= Kurimanzutto =

Art gallery in Mexico City

Kurimanzutto is an art gallery located in Mexico City and New York City specializing in contemporary art that represents 33 international artists. It was founded in 1999 by Mónica Manzutto and José Kuri as a gallery without a fixed space. In 2006 it occupied a warehouse in the Colonia Condesa which served as a project space and workshop. In 2008 it opened its main gallery space in Mexico City in the San Miguel Chapultepec neighborhood and in 2018 it opened a project space in New York City.

== History ==
Kurimanzutto was conceived by Gabriel Orozco, José Kuri and Mónica Manzutto in 1999 and was initially founded as a nomadic enterprise.

Economía de Mercado, the first exhibition by Kurimanzutto was held at the Mercado de Medellín market place in Mexico City at a rented fruit stall on August 21, 1999. The works had been made by a group of artists including Abraham Cruzvillegas, Damián Ortega, Daniel Guzmán, Eduardo Abaroa, Fernando Ortega, Gabriel Kuri, Gabriel Orozco, Minerva Cuevas, Sofía Táboas and Rirkrit Tiravanija; with materials found in the market and were sold for prices similar to those of general produce. The exhibition only lasted one day.

From 2000 to 2003 Kurimanzutto produced more that twelve different projects in distinct locations. In 2002, Jonathan Hernández chose the International Airport in Mexico City to show Traveling without moving. Minerva Cuevas presented Dodgem at a local popular fair, the project consisted in a bumper car installation in which all the cars were decorated with a petrol brand company's logo. Other places where exhibitions were held were parking lots, trailer containers, restaurants and Mónica and José's apartment. Los Manantiales restaurant in Xochimilco hosted Elephant Juice (Sexo entre amigos), in 2003, a proposal by Damián Ortega which consisted in a labyrinth made of tubular structures divided for each participating artist to intervene. The space was designed by the architect Mauricio Rocha and it contained drawings, photographs, painting, installations, videos, sculptures and even a pole dancer performance act.

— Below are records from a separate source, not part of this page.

(** * VenomMaps: scripts/scan_occurrence_metrics.py

    A shallow embedding of the occurrence scanner and the properties of
    its two ingestion paths (per-species delimited files, and one combined
    workbook).

    Modelling conventions.
    - A pandas column read with [dtype=str] is a list of cells, a cell
      being [Some text] or [None] (NaN).  Column operations are written
      as the source writes them, on whole columns.
    - Text is ASCII: [str.upper], [str.strip], [\s], [\w] and [re.I] are
      modelled on the ASCII range only.
    - A float64 of a column is an exact rational, an infinity or NaN:
      it is what [pd.to_numeric] gives.  The quotient behind a
      percentage is rounded to the nearest float64 as Python rounds a
      division of integers.
    - [pd.to_numeric] and [pd.to_datetime] (applied to one text) are
      parameters of the development: they are library code.  They act
      cell by cell.  An instant is a rational number of days since
      1970-01-01T00:00Z.
    - Python exceptions are values of an error monad.
    - A file is what the script can observe of it: whether reading it
      raises, and the table or the lines it holds.  How pandas parses the
      bytes of a file is not modelled; the values of a line-delimited
      object are taken to be texts or null.
    - pandas is read as in its 1.x releases ([str.split] with a
      positional count, parsing of dates cell by cell, an empty Series
      without a dtype being float64). *)

From Stdlib Require Import Bool Arith ZArith QArith Qpower Qround Qabs Lia Lqa List Sorted.
From Stdlib Require Import Permutation.
From Stdlib Require Import Ascii String.
Import ListNotations.

Set Implicit Arguments.

Local Close Scope Q_scope.
Local Open Scope string_scope.
Local Open Scope list_scope.

(** ** Python: exceptions and values that may be [None] *)

Module Py.

Inductive exn : Type :=
| AttributeError   (* a Series method called on None or on a float *)
| ValueError       (* unpacking a sequence of the wrong length *)
| OSError          (* open() failed: missing, unreadable, permission *)
| ParserError      (* pandas could not parse the file *)
| TypeError.       (* an operator applied to operands it has no rule for *)

Inductive result (A : Type) : Type :=
| Ok (a : A)
| Raise (e : exn).

Arguments Ok {A} a.
Arguments Raise {A} e.

Definition bind {A B} (m : result A) (f : A -> result B) : result B :=
  match m with
  | Ok a => f a
  | Raise e => Raise e
  end.

Definition is_ok {A} (m : result A) : bool :=
  match m with Ok _ => true | Raise _ => false end.

(** [o.method(...)] where [o] may be [None]. *)
Definition call {A B} (o : option A) (method : A -> B) : result B :=
  match o with
  | Some s => Ok (method s)
  | None => Raise AttributeError
  end.

End Py.

Import Py.

Notation "x <- m ;; k" := (Py.bind m (fun x => k))
  (at level 61, m at next level, right associativity).

(** ** Python [str] on ASCII text *)

Module Str.

Definition chars (s : string) : list ascii := list_ascii_of_string s.
Definition of_chars (l : list ascii) : string := string_of_list_ascii l.

Definition code (c : ascii) : nat := nat_of_ascii c.

Definition in_range (lo hi : nat) (c : ascii) : bool :=
  ((lo <=? code c) && (code c <=? hi))%nat.

Definition is_upper : ascii -> bool := in_range 65 90.
Definition is_lower : ascii -> bool := in_range 97 122.
Definition is_digit : ascii -> bool := in_range 48 57.

(** [str.isspace] on ASCII: TAB, LF, VT, FF, CR, FS, GS, RS, US, space. *)
Definition is_space (c : ascii) : bool := in_range 9 13 c || in_range 28 32 c.

(** [\w] *)
Definition is_word (c : ascii) : bool :=
  is_upper c || is_lower c || is_digit c || (code c =? 95)%nat.

Definition upper_char (c : ascii) : ascii :=
  if is_lower c then ascii_of_nat (code c - 32) else c.
Definition lower_char (c : ascii) : ascii :=
  if is_upper c then ascii_of_nat (code c + 32) else c.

In 2003, Gabriel Orozco was invited as guest curator for the 50th Venice Biennale. The artist invited Damián Ortega, Daniel Guzmán, Abraham Cruzvillegas, Fernando Ortega, Jean-Luc Moulène and Jimmie Durham, to complete a series of conditions for the creation of the works that would be exhibited: they would not be able to present photographs, videos or drawings, they couldn't hang thinks on the walls nor use pedestals or vitrines. The creative exercise under these conditions was titled Everyday Altered.

In 2025, Kurimanzutto invited Soundwalk Collective and Patti Smith to present their work Correspondences at their New York Gallery, the first gallery presentation of this collective body of work.

==Locations==
In 2008 an ancient lumberyard was transformed into the gallery's main exhibition space in Mexico City. The building dating from the 1950s was refurbished and redesigned by the architect Alberto Kalach. The Gallery is located at Gobernador Rafael Rebollar 94 in the San Miguel Chapultepec neighborhood of Mexico City.

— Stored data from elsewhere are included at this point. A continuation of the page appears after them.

(** * github-repo-fetcher: the repository lookup of [fetcher/lambda_function.py]

    A shallow embedding of [get_public_repositories] and of the parts of
    Python it relies on: decoded JSON values, iteration, subscripting,
    exceptions, the list comprehension, the [requests] response object and
    the calls the function makes on the outside world (the HTTP GET, the
    decoding of the body and the log records), and of [main], the command
    line program around it (the prompt, the printed lines and its log). *)

From Stdlib Require Import ZArith List String Ascii Bool Lia DecimalString.
From Stdlib Require Import Floats.SpecFloat.
Import ListNotations.

Local Open Scope string_scope.
Local Open Scope list_scope.

#[local] Set Warnings "-register-all".

(** ** Python values and exceptions *)

Module Py.

(** What [json()] can hand back: [None], [bool], [int], [float], [str],
    [list] and [dict].  A [dict] keeps its insertion order, which is the
    order of iteration, so it is an association list; its keys are the
    strings of the JSON object.  A [str] is a sequence of characters, here
    the characters of [String.string]. *)
Inductive value : Type :=
| PyNone
| PyBool (b : bool)
| PyInt (n : Z)
| PyFloat (f : spec_float)
| PyStr (s : string)
| PyList (items : list value)
| PyDict (entries : list (string * value)).

(** The exceptions that can cross [get_public_repositories]. *)
Inductive exn : Type :=
| RequestException (what : string)
| JSONDecodeError (what : string)
| TypeError
| KeyError (key : string).

(** A computation that returns or raises. *)
Definition result (A : Type) : Type := (exn + A)%type.

Definition ok {A} (x : A) : result A := inr x.
Definition throw {A} (e : exn) : result A := inl e.

Definition rbind {A B} (c : result A) (k : A -> result B) : result B :=
  match c with
  | inl e => inl e
  | inr x => k x
  end.

(** [d[key]] on a dict: the value stored under [key], if any. *)
Fixpoint dict_get (key : string) (entries : list (string * value)) : option value :=
  match entries with
  | [] => None
  | (k, v) :: rest => if String.eqb k key then Some v else dict_get key rest
  end.

(** The one-character strings of a [str], in order. *)
Fixpoint chars (s : string) : list value :=
  match s with
  | EmptyString => []
  | String c rest => PyStr (String c EmptyString) :: chars rest
  end.

(** [iter(v)] run to exhaustion: a list yields its items, a dict its keys,
    a str its characters; the other values are not iterable. *)
Definition iterate (v : value) : result (list value) :=
  match v with
  | PyList items => ok items
  | PyDict entries => ok (map (fun kv => PyStr (fst kv)) entries)
  | PyStr s => ok (chars s)
  | PyNone | PyBool _ | PyInt _ | PyFloat _ => throw TypeError
  end.

(** [v[key]] for a [str] key: a dict looks the key up and raises
    [KeyError] when it is absent; a list or a str wants an integer index;
    the other values are not subscriptable. *)
Definition getitem (v : value) (key : string) : result value :=
  match v with
  | PyDict entries =>
      match dict_get key entries with
      | Some x => ok x
      | None => throw (KeyError key)
      end
  | PyList _ | PyStr _ => throw TypeError
  | PyNone | PyBool _ | PyInt _ | PyFloat _ => throw TypeError
  end.

(** [[f(x) for x in items]]: the elements are evaluated left to right and
    the first exception ends the comprehension. *)
Fixpoint comprehension (f : value -> result value) (items : list value)
  : result (list value) :=
  match items with
  | [] => ok []
  | x :: rest =>
      rbind (f x) (fun y =>
      rbind (comprehension f rest) (fun ys =>
      ok (y :: ys)))
  end.

(** [[f(x) for x in v]] over a value that may not be iterable. *)
Definition comprehension_over (f : value -> result value) (v : value)
  : result (list value) :=
  rbind (iterate v) (comprehension f).

(** [f"{n}"] for an [int]. *)
Definition format_int (n : Z) : string := NilZero.string_of_int (Z.to_int n).

(** [f"{s}"] for a value that is a [str] or [None]. *)
Definition format_opt (s : option string) : string :=
  match s with
  | Some x => x
  | None => "None"
  end.

Definition is_str (v : value) : bool :=
  match v with
  | PyStr _ => true
  | _ => false
  end.

End Py.

Import Py.

(** ** The response object of [requests] *)

Module Requests.

(** The attributes the function reads: [status_code], [reason], and what
    calling [json()] does (return the decoded body, or raise when the body
    is not JSON). *)
Record Response : Type := mkResponse {
  status_code : Z;
  reason : option string;
  json : result value
}.

(** [requests.get]: for a URL, a response, or an exception when no
    response was obtained (DNS failure, refused connection, timeout). *)
Definition Get : Type := string -> result Response.

End Requests.

Import Requests.

(** ** Calls on the outside world *)

Module Effects.

Inductive level : Type := INFO | ERROR.

(** What the function does that is visible from outside, in order. *)
Inductive event : Type :=
| EvLog (lvl : level) (msg : string)
| EvGet (url : string)
| EvJson.

Definition trace : Type := list event.

(** State passing over the trace of the process; the outcome is a return
    value or a raised exception, and the trace survives a raise. *)
Definition M (A : Type) : Type := trace -> trace * result A.

Definition ret {A} (x : A) : M A := fun t => (t, ok x).

Definition bind {A B} (c : M A) (k : A -> M B) : M B :=
  fun t =>
    match c t with
    | (t', inl e) => (t', inl e)
    | (t', inr x) => k x t'
    end.

Definition emit (e : event) : M unit := fun t => (t ++ [e], ok tt).

Definition lift {A} (r : result A) : M A := fun t => (t, r).

Declare Scope py_scope.
Delimit Scope py_scope with py.
Notation "x <- c ;; k" := (bind c (fun x => k))
  (at level 61, c at next level, right associativity) : py_scope.
Notation "c ;; k" := (bind c (fun _ => k))
  (at level 61, right associativity) : py_scope.

Definition logger_info (msg : string) : M unit := emit (EvLog INFO msg).
Definition logger_error (msg : string) : M unit := emit (EvLog ERROR msg).

(** [requests.get(url)]: one GET is recorded, then the client answers. *)
Definition requests_get (get : Get) (url : string) : M Response :=
  bind (emit (EvGet url)) (fun _ => lift (get url)).

(** [response.json()]: the decoding is recorded, then returns or raises. *)
Definition response_json (response : Response) : M value :=
  bind (emit EvJson) (fun _ => lift (json response)).

Definition outcome {A} (r : trace * result A) : result A := snd r.
Definition final_trace {A} (r : trace * result A) : trace := fst r.

Definition is_get (e : event) : bool :=
  match e with
  | EvGet _ => true
  | _ => false
  end.

Definition is_json (e : event) : bool :=
  match e with
  | EvJson => true
  | _ => false
  end.

(** The URLs of the GET requests of a trace, in order. *)
Fixpoint gets (t : trace) : list string :=
  match t with
  | [] => []
  | EvGet url :: rest => url :: gets rest
  | _ :: rest => gets rest
  end.

(** How often the body was decoded in a trace. *)
Definition decodes (t : trace) : nat := List.length (filter is_json t).

End Effects.

Import Effects.

(** ** The fetcher *)

Module Fetcher.

Local Open Scope py_scope.

(** [f"https://api.github.com/users/{username}/repos"] *)
Definition repos_url (username : string) : string :=
  "https://api.github.com/users/" ++ username ++ "/repos".

(** [get_public_repositories(username)], with [requests.get] as [get]. *)
Definition get_public_repositories (get : Get) (username : string)
  : M (list value) :=
  let url := repos_url username in
  logger_info ("Attempting to fetch public repositories for user: " ++ username) ;;
  response <- requests_get get url ;;
  logger_info ("API request made to URL: " ++ url
               ++ " with response status code: "
               ++ format_int (status_code response)) ;;
  if (status_code response =? 200)%Z then
    logger_info ("Successfully fetched data for user: " ++ username) ;;
    repos <- response_json response ;;
    lift (comprehension_over (fun repo => getitem repo "name") repos)
  else
    logger_error ("Failed to fetch repositories. HTTP Status Code: "
                  ++ format_int (status_code response)
                  ++ ", Reason: " ++ format_opt (reason response)) ;;
    ret [].

End Fetcher.

Import Fetcher.

(** ** The scenarios of the test suite *)

Module Scenarios.

Definition repo (name : string) : value := PyDict [("name", PyStr name)].

(** [test_get_public_repositories_success] *)
Definition mock_success : Get :=
  fun _ => ok (mkResponse 200 None (ok (PyList [repo "repo1"; repo "repo2"; repo "repo3"]))).

(** [test_get_public_repositories_no_repos] *)
Definition mock_no_repos : Get :=
  fun _ => ok (mkResponse 200 None (ok (PyList []))).

(** [test_get_public_repositories_error] *)
Definition mock_error : Get :=
  fun _ => ok (mkResponse 404 (Some "Not Found") (ok (PyDict []))).

End Scenarios.

Import Scenarios.

(** ** Vocabulary of the properties *)

Module Props.

(** Structural equality of decoded values (so [1], [1.0] and [True] differ). *)
Definition float_eqb (x y : spec_float) : bool :=
  match x, y with
  | S754_zero a, S754_zero b => Bool.eqb a b
  | S754_infinity a, S754_infinity b => Bool.eqb a b
  | S754_nan, S754_nan => true
  | S754_finite a m e, S754_finite b n f =>
      Bool.eqb a b && Pos.eqb m n && Z.eqb e f
  | _, _ => false
  end.

Fixpoint value_eqb (a b : value) {struct a} : bool :=
  match a, b with
  | PyNone, PyNone => true
  | PyBool x, PyBool y => Bool.eqb x y
  | PyInt x, PyInt y => Z.eqb x y
  | PyFloat x, PyFloat y => float_eqb x y
  | PyStr x, PyStr y => String.eqb x y
  | PyList xs, PyList ys =>
      (fix go (xs ys : list value) {struct xs} : bool :=
         match xs, ys with
         | [], [] => true
         | x :: xs', y :: ys' => value_eqb x y && go xs' ys'
         | _, _ => false
         end) xs ys
  | PyDict xs, PyDict ys =>
      (fix go (xs ys : list (string * value)) {struct xs} : bool :=
         match xs, ys with
         | [], [] => true
         | (k, x) :: xs', (k', y) :: ys' =>
             String.eqb k k' && value_eqb x y && go xs' ys'
         | _, _ => false
         end) xs ys
  | _, _ => false
  end.

(** A JSON object that has a [name] field. *)
Definition has_name (v : value) : bool :=
  match v with
  | PyDict entries =>
      match dict_get "name" entries with
      | Some _ => true
      | None => false
      end
  | _ => false
  end.

(** A JSON array of objects each having a [name] field. *)
Definition is_repo_array (v : value) : bool :=
  match v with
  | PyList items => forallb has_name items
  | _ => false
  end.

(** The object [d] has the value [n] under [name]. *)
Definition name_is (d : list (string * value)) (n : value) : Prop :=
  dict_get "name" d = Some n.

In 2018, Kurimanzutto opened a project space at 22 East 65th Street, on Manhattan’s Upper East Side. In 2024, Kurimanzutto joined forces with galleries Bortolami, James Cohan Gallery, Kaufmann Repetto, Anton Kern and Andrew Kreps to buy the 78,000-square-foot Ockawamick School and its surrounding 22 acres in Claverack, New York.

==Artists==
Kurimanzutto represents several living artists, including:
- Minerva Cuevas
- Dr Lakra
- Sarah Lucas
- Oscar Murillo (since 2022)
- Gabriel Orozco
- Roman Ondak
- Adrián Villar Rojas
- Danh Vo
- Haegue Yang

==Reception==
In 2001 Flash Art Magazine considered Kurimanzutto between the 100 most influential galleries in the world.

In 2018 Art Review magazine mentions the gallery as one of the most important in Mexico and their founders are positioned in the 34th position of the 100 most influential figures in the contemporary art world.